Start at the line with "calls, simulate_rt raises" in the records below, stop at the line with "(n : Z) (dd1", and return every line in that span exactly, the two end lines included.

Data extracted from a collection
+ + +

Lemma for_layers_cascade self tb :
  stored self tb ->
  forall n Q f, (f = 0 \/ f = 1)%Z ->
  for_layers n self Q f = Ret (cascade_steps n tb Q f).
Proof.
  intros (_ & H12 & H21 & _ & Hp1 & Hp2).
  induction n as [|n IH]; intros Q f Hf; [reflexivity|].
  destruct Hf as [-> | ->]; simpl; unfold getitem.
  - rewrite Hp1, H21. simpl. apply IH. right; reflexivity.
  - rewrite Hp2, H12. simpl. apply IH. left; reflexivity.
Qed.

Lemma cascade_steps_flag tb n :
  forall Q f, (f = 0 \/ f = 1)%Z ->
  snd (cascade_steps n tb Q f) = ((f + Z.of_nat n) mod 2)%Z.
Proof.
  induction n as [|n IH]; intros Q f Hf.
  - simpl. destruct Hf as [-> | ->]; reflexivity.
  - cbn [cascade_steps]. rewrite IH by (apply flip_bit, Hf).
    rewrite Nat2Z.inj_succ.
    destruct Hf as [-> | ->]; unfold flip; simpl Z.eqb; cbv iota.
    + f_equal; lia.
    + replace (1 + Z.succ (Z.of_nat n))%Z with (Z.of_nat n + 1 * 2)%Z by lia.
      rewrite Z_mod_plus_full. f_equal.
Qed.

Lemma parity_flag_bit n : (parity_last n - 1 = 0 \/ parity_last n - 1 = 1)%Z.
Proof. unfold parity_last. destruct (Z.even n); [right | left]; reflexivity. Qed.

(** [layerCount - 1] flips from [last - 1] end on 0, whatever the parity. *)
Lemma terminal_flag tb Q n :
  (1 <= n)%Z ->
  snd (cascade_steps (Z.to_nat (n - 1)) tb Q (parity_last n - 1)) = 0%Z.
Proof.
  intros Hn. rewrite cascade_steps_flag by apply parity_flag_bit.
  rewrite Z2Nat.id by lia. unfold parity_last.
  destruct (Z.even n) eqn:E.
  - replace (2 - 1 + (n - 1))%Z with n by lia.
    rewrite Zmod_even, E. reflexivity.
  - replace (1 - 1 + (n - 1))%Z with (n - 1)%Z by lia.
    rewrite Zmod_even, Z.even_sub, E. reflexivity.
Qed.

(** [simulate_rt] on an object whose six entries are stored. *)
Lemma simulate_rt_ready RT self tb :
  stored self tb ->
  is_None (envEpsr self) = false ->
  is_None (omega self) = false ->
  last self = Some (parity_last (N self)) ->
  (1 <= N self)%Z ->
  simulate_rt RT self =
    let Q := cascade tb (parity_last (N self)) (N self) in
    if RT
    then Ret (Powers (Cabs (reflection Q) ^ 2) (1 - Cabs (reflection Q) ^ 2))
    else Ret (Amplitudes (reflection Q) (transmission Q)).
Proof.
  intros Hst He Hw Hl Hn.
  pose proof Hst as (He1 & _ & _ & Hle & Hp1 & _).
  unfold simulate_rt. rewrite He, Hw, Hl. simpl orb. cbv iota.
  unfold getitem at 1. rewrite Hle. simpl bind at 1.
  simpl sub_last. simpl bind at 1.
  rewrite (for_layers_cascade self tb Hst) by apply parity_flag_bit.
  simpl bind at 1.
  rewrite terminal_flag by exact Hn. simpl Z.eqb. cbv iota.
  unfold getitem. rewrite Hp1, He1. simpl bind.
  unfold cascade, reflection, transmission. destruct RT; reflexivity.
Qed.

(** ** What simulate_rt can raise *)

Lemma getitem_raise {V} (d : gmap string V) key e :
  getitem d key = Raise e -> e = KeyError key.
Proof. unfold getitem. destruct (d !! key); congruence. Qed.

Lemma for_layers_raise n self :
  forall Q f e, for_layers n self Q f = Raise e -> exists key, e = KeyError key.
Proof.
  induction n as [|n IH]; intros Q f e H; [discriminate H|].
  simpl in H. destruct (f =? 0)%Z.
  - destruct (getitem (propagationMatrices self) "one") as [P|e1] eqn:E1; simpl in H.
    + destruct (getitem (transferMatrices self) "two2one") as [M|e2] eqn:E2; simpl in H.
      * eapply IH, H.
      * apply getitem_raise in E2. exists "two2one". congruence.
    + apply getitem_raise in E1. exists "one". congruence.
  - destruct (getitem (propagationMatrices self) "two") as [P|e1] eqn:E1; simpl in H.
    + destruct (getitem (transferMatrices self) "one2two") as [M|e2] eqn:E2; simpl in H.
      * eapply IH, H.
      * apply getitem_raise in E2. exists "one2two". congruence.
    + apply getitem_raise in E1. exists "two". congruence.
Qed.

Lemma simulate_rt_ValueError RT self msg :
  simulate_rt RT self = Raise (ValueError msg) ->
  is_None (envEpsr self) || is_None (omega self) = true.
Proof.
  unfold simulate_rt.
  destruct (is_None (envEpsr self) || is_None (omega self)); [reflexivity|].
  intros H. exfalso.
  destruct (getitem (transferMatrices self) "last2env") as [L|e0] eqn:E0; simpl in H;
    [|apply getitem_raise in E0; congruence].
  destruct (last self) as [l|]; simpl in H; [|discriminate H].
  destruct (for_layers _ self _ _) as [[Q f]|e1] eqn:E1; simpl in H;
    [|apply for_layers_raise in E1 as [key ->]; discriminate H].
  destruct (f =? 0)%Z; [|discriminate H].
  destruct (getitem (propagationMatrices self) "one") as [P|e2] eqn:E2; simpl in H;
    [|apply getitem_raise in E2; congruence].
  destruct (getitem (transferMatrices self) "env2one") as [M|e3] eqn:E3; simpl in H;
    [|apply getitem_raise in E3; congruence].
  destruct RT; discriminate H.
Qed.

(** ** A stack matched to its environment *)

Lemma impedance_vacuum_pos : 0 < impedance 1 1.
Proof.
  unfold impedance. apply sqrt_lt_R0.
  rewrite !Rmult_1_r. apply Rdiv_lt_0_compat; [apply Mu0_pos | apply Eps0_pos].
Qed.

Lemma impedance_form_1 : impedance_form 1 = identity2.
Proof. unfold impedance_form, identity2. f_equal; lra. Qed.

Lemma impedance_form_matched (z : R) : 0 < z -> impedance_form (z / z) = identity2.
Proof.
  intros Hz. replace (z / z) with 1 by (field; lra). apply impedance_form_1.
Qed.

Lemma matmul_identity_l (P : array2x2 C) : matmul (astype_complex identity2) P = P.
Proof. apply array_eq; apply C_eq; simpl; ring. Qed.

Lemma matmul_identity_r (P : array2x2 C) : matmul P (astype_complex identity2) = P.
Proof. apply array_eq; apply C_eq; simpl; ring. Qed.

Lemma reflection_diagonal (u v : C) :
  reflection (mk2x2 u (mkC 0 0) (mkC 0 0) v) = mkC 0 0.
Proof. unfold reflection. apply C_eq; simpl; unfold Rdiv; ring. Qed.

Lemma transmission_diagonal (u v : C) :
  transmission (mk2x2 u (mkC 0 0) (mkC 0 0) v) = u.
Proof. unfold transmission. apply C_eq; simpl; unfold Rdiv; ring. Qed.

(** simulate_rt on a one-layer object whose closing matrices are the identity. *)
Lemma simulate_rt_matched RT self tb (k : R) :
  stored self tb ->
  is_None (envEpsr self) = false ->
  is_None (omega self) = false ->
  last self = Some 1%Z ->
  N self = 1%Z ->
  t_env2one tb = identity2 ->
  t_last2env tb = identity2 ->
  p_one tb = propagation_form k (d1 self) ->
  cascade tb 1 1 = propagation_form k (d1 self) /\
  simulate_rt RT self
  = if RT then Ret (Powers 0 1)
    else Ret (Amplitudes (mkC 0 0) (Cexp (mkC 0 (k * d1 self)))).
Proof.
  intros Hst HE HW Hl HN He Hle Hp.
  assert (Hc : cascade tb 1 1 = propagation_form k (d1 self)).
  { unfold cascade. simpl. rewrite He, Hle, Hp.
    rewrite matmul_identity_l, matmul_identity_r. reflexivity. }
  split; [exact Hc|].
  rewrite (simulate_rt_ready RT self tb Hst HE HW); rewrite HN; [|exact Hl|lia].
  change (parity_last 1) with 1%Z. cbv zeta. rewrite Hc.
  unfold propagation_form. rewrite reflection_diagonal, transmission_diagonal, Cabs_0.
  destruct RT; [|reflexivity].
  do 2 f_equal; ring.
Qed.

(** ** The example object *)

Lemma crystal_init : __init__ 30 15e-2 5e-2 2 4 1 1 = Ret crystal.
Proof. rewrite init_Ret by lra. reflexivity. Qed.

Lemma main_calls_env w : Exists env_call_ok (main_calls w).
Proof. apply Exists_cons_hd. simpl. lra. Qed.

Lemma main_calls_freq w : existsb is_freq_call (main_calls w) = true.
Proof. reflexivity. Qed.

(** * The claims *)

(** C5.  After every call of calculateTransferMatrices (setEnvironment)
    that returns, on any object, the four stored transfer matrices have the
    form 0.5 * [[1+delta, 1-delta], [1-delta, 1+delta]] with delta = Z1/envZ
    for "env2one", Z2/Z1 for "one2two", Z1/Z2 for "two2one", and for
    "last2env" envZ/Z2 when the layer count is even, envZ/Z1 when it is odd;
    Z1 and Z2 are the impedances the object stores and the call leaves them
    as they were.  The call returns for every non-zero envEpsr. *)
Theorem transfer_matrices_impedance_form (envEpsr envMur : R) (self : model) :
  envEpsr <> 0 ->
  let self' := snd (calculateTransferMatrices envEpsr envMur self) in
  let envZ := sqrt ((Mu0 * envMur) / (Eps0 * envEpsr)) in
  fst (calculateTransferMatrices envEpsr envMur self) = Ret tt /\
  transferMatrices self' !! "env2one" = Some (impedance_form (Z1 self / envZ)) /\
  transferMatrices self' !! "one2two" = Some (impedance_form (Z2 self / Z1 self)) /\
  transferMatrices self' !! "two2one" = Some (impedance_form (Z1 self / Z2 self)) /\
  transferMatrices self' !! "last2env"
    = Some (impedance_form (if Z.even (N self) then envZ / Z2 self else envZ / Z1 self)) /\
  Z1 self' = Z1 self /\ Z2 self' = Z2 self.
Proof.
  intros He self' envZ.
  destruct (transfer_stored envEpsr envMur self He) as (A1 & A2 & A3 & A4 & _).
  destruct (calculateTransferMatrices_frame envEpsr envMur self)
    as ((_ & _ & _ & _ & _ & _ & _ & HZ1 & HZ2) & _).
  split. { rewrite calculateTransferMatrices_Ret by exact He. reflexivity. }
  split; [exact A1|]. split; [exact A2|]. split; [exact A3|].
  split; [|split; assumption].
  unfold self'. rewrite A4. fold (impedance envEpsr envMur). fold envZ.
  destruct (Z.even (N self)); reflexivity.
Qed.

Lemma transfer_matrices_impedance_form_witness :
  let self' := snd (calculateTransferMatrices 1 1 crystal) in
  let envZ := sqrt ((Mu0 * 1) / (Eps0 * 1)) in
  fst (calculateTransferMatrices 1 1 crystal) = Ret tt /\
  transferMatrices self' !! "env2one" = Some (impedance_form (Z1 crystal / envZ)) /\
  transferMatrices self' !! "one2two" = Some (impedance_form (Z2 crystal / Z1 crystal)) /\
  transferMatrices self' !! "two2one" = Some (impedance_form (Z1 crystal / Z2 crystal)) /\
  transferMatrices self' !! "last2env" = Some (impedance_form (envZ / Z2 crystal)) /\
  Z1 self' = Z1 crystal /\ Z2 self' = Z2 crystal.
Proof.
  apply (transfer_matrices_impedance_form 1 1 crystal). lra.
Defined.

(** C6.  After every call of calculatePropagationMatrices (setFrequency)
    with angular frequency w, on any object, each of the two stored
    propagation matrices is diagonal with entries exp(+i k d) and
    exp(-i k d), k = w * sqrt(eps0 mu0 epsr mur) and d the thickness of that
    layer type, and the second diagonal entry is the complex conjugate of
    the first. *)
Theorem propagation_matrices_diagonal (w : R) (self : model) :
  let self' := calculatePropagationMatrices w self in
  let k1 := w * sqrt (Eps0 * Mu0 * epsr1 self * mur1 self) in
  let k2 := w * sqrt (Eps0 * Mu0 * epsr2 self * mur2 self) in
  exists P1 P2,
    propagationMatrices self' !! "one" = Some P1 /\
    propagationMatrices self' !! "two" = Some P2 /\
    a00 P1 = Cexp (mkC 0 (k1 * d1 self)) /\ a11 P1 = Cexp (mkC 0 (- (k1 * d1 self))) /\
    a01 P1 = mkC 0 0 /\ a10 P1 = mkC 0 0 /\
    a00 P2 = Cexp (mkC 0 (k2 * d2 self)) /\ a11 P2 = Cexp (mkC 0 (- (k2 * d2 self))) /\
    a01 P2 = mkC 0 0 /\ a10 P2 = mkC 0 0 /\
    a11 P1 = Cconj (a00 P1) /\ a11 P2 = Cconj (a00 P2).
Proof.
  intros self' k1 k2.
  exists (propagation_form k1 (d1 self)), (propagation_form k2 (d2 self)).
  unfold self'. rewrite propagation_lookup_one, propagation_lookup_two.
  repeat split; simpl; apply Cexp_conj.
Qed.






(** C3.  On an object reached from the constructor by any sequence of
    calls, simulate_rt raises the uninitialized-state error (ValueError
    "Params not initialized!") exactly when the calls so far do not include
    both a calculateTransferMatrices and a calculatePropagationMatrices; the
    caller then gets the exception and no value, and whatever simulate_rt
    does, the object is left as it was. *)
Theorem simulate_rt_uninitialized
    (n : Z) (dd1 dd2 e1 e2 m1 m2 : R) (fresh : model) (cs : list call) (RT : bool) :
  __init__ n dd1 dd2 e1 e2 m1 m2 = Ret fresh ->
  let self := run cs fresh in
  let both := existsb is_env_call cs && existsb is_freq_call cs in
  (both = false <->
     simulate_rt RT self = Raise (ValueError "Params not initialized!")) /\
  (both = false ->
     fst (invoke (SimulateRt RT) self) = Raise (ValueError "Params not initialized!")) /\
  (both = true -> forall msg, simulate_rt RT self <> Raise (ValueError msg)) /\
  snd (invoke (SimulateRt RT) self) = self.
Proof.
  intros Hi self both.
  assert (Hc : is_None (envEpsr self) || is_None (omega self) = negb both).
  { unfold self, both. rewrite run_envEpsr_None, run_omega_None.
    apply init_inv in Hi as (_ & _ & ->). simpl.
    destruct (existsb is_env_call cs), (existsb is_freq_call cs); reflexivity. }
  assert (Hraise : both = false ->
            simulate_rt RT self = Raise (ValueError "Params not initialized!")).
  { intros Hb. unfold simulate_rt. rewrite Hc, Hb. reflexivity. }
  assert (Hnot : both = true -> forall msg, simulate_rt RT self <> Raise (ValueError msg)).
  { intros Hb msg H. apply simulate_rt_ValueError in H.
    rewrite Hc, Hb in H. discriminate H. }
  split; [split|].
  - exact Hraise.
  - intros H. destruct both; [|reflexivity]. exfalso. exact (Hnot eq_refl _ H).
  - split; [|split; [exact Hnot | reflexivity]].
    intros Hb. simpl. rewrite (Hraise Hb). reflexivity.
Qed.

Lemma simulate_rt_uninitialized_witness :
  simulate_rt true (run [CalculateTransferMatrices 1 1] crystal)
  = Raise (ValueError "Params not initialized!").
Proof.
  apply (simulate_rt_uninitialized 30 15e-2 5e-2 2 4 1 1 crystal
           [CalculateTransferMatrices 1 1] true crystal_init).
  reflexivity.
Defined.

+ + +

**Solution to this exercise**.
    calls, simulate_rt raises the uninitialized-state error (ValueError
    "Params not initialized!") exactly when the calls so far do not include
    both a calculateTransferMatrices and a calculatePropagationMatrices; the
    caller then gets the exception and no value, and whatever simulate_rt
    does, the object is left as it was. *)
Theorem simulate_rt_uninitialized
    (n : Z) (dd1 dd2 e1 e2 m1 m2 : R) (fresh : model) (cs : list call) (RT : bool) :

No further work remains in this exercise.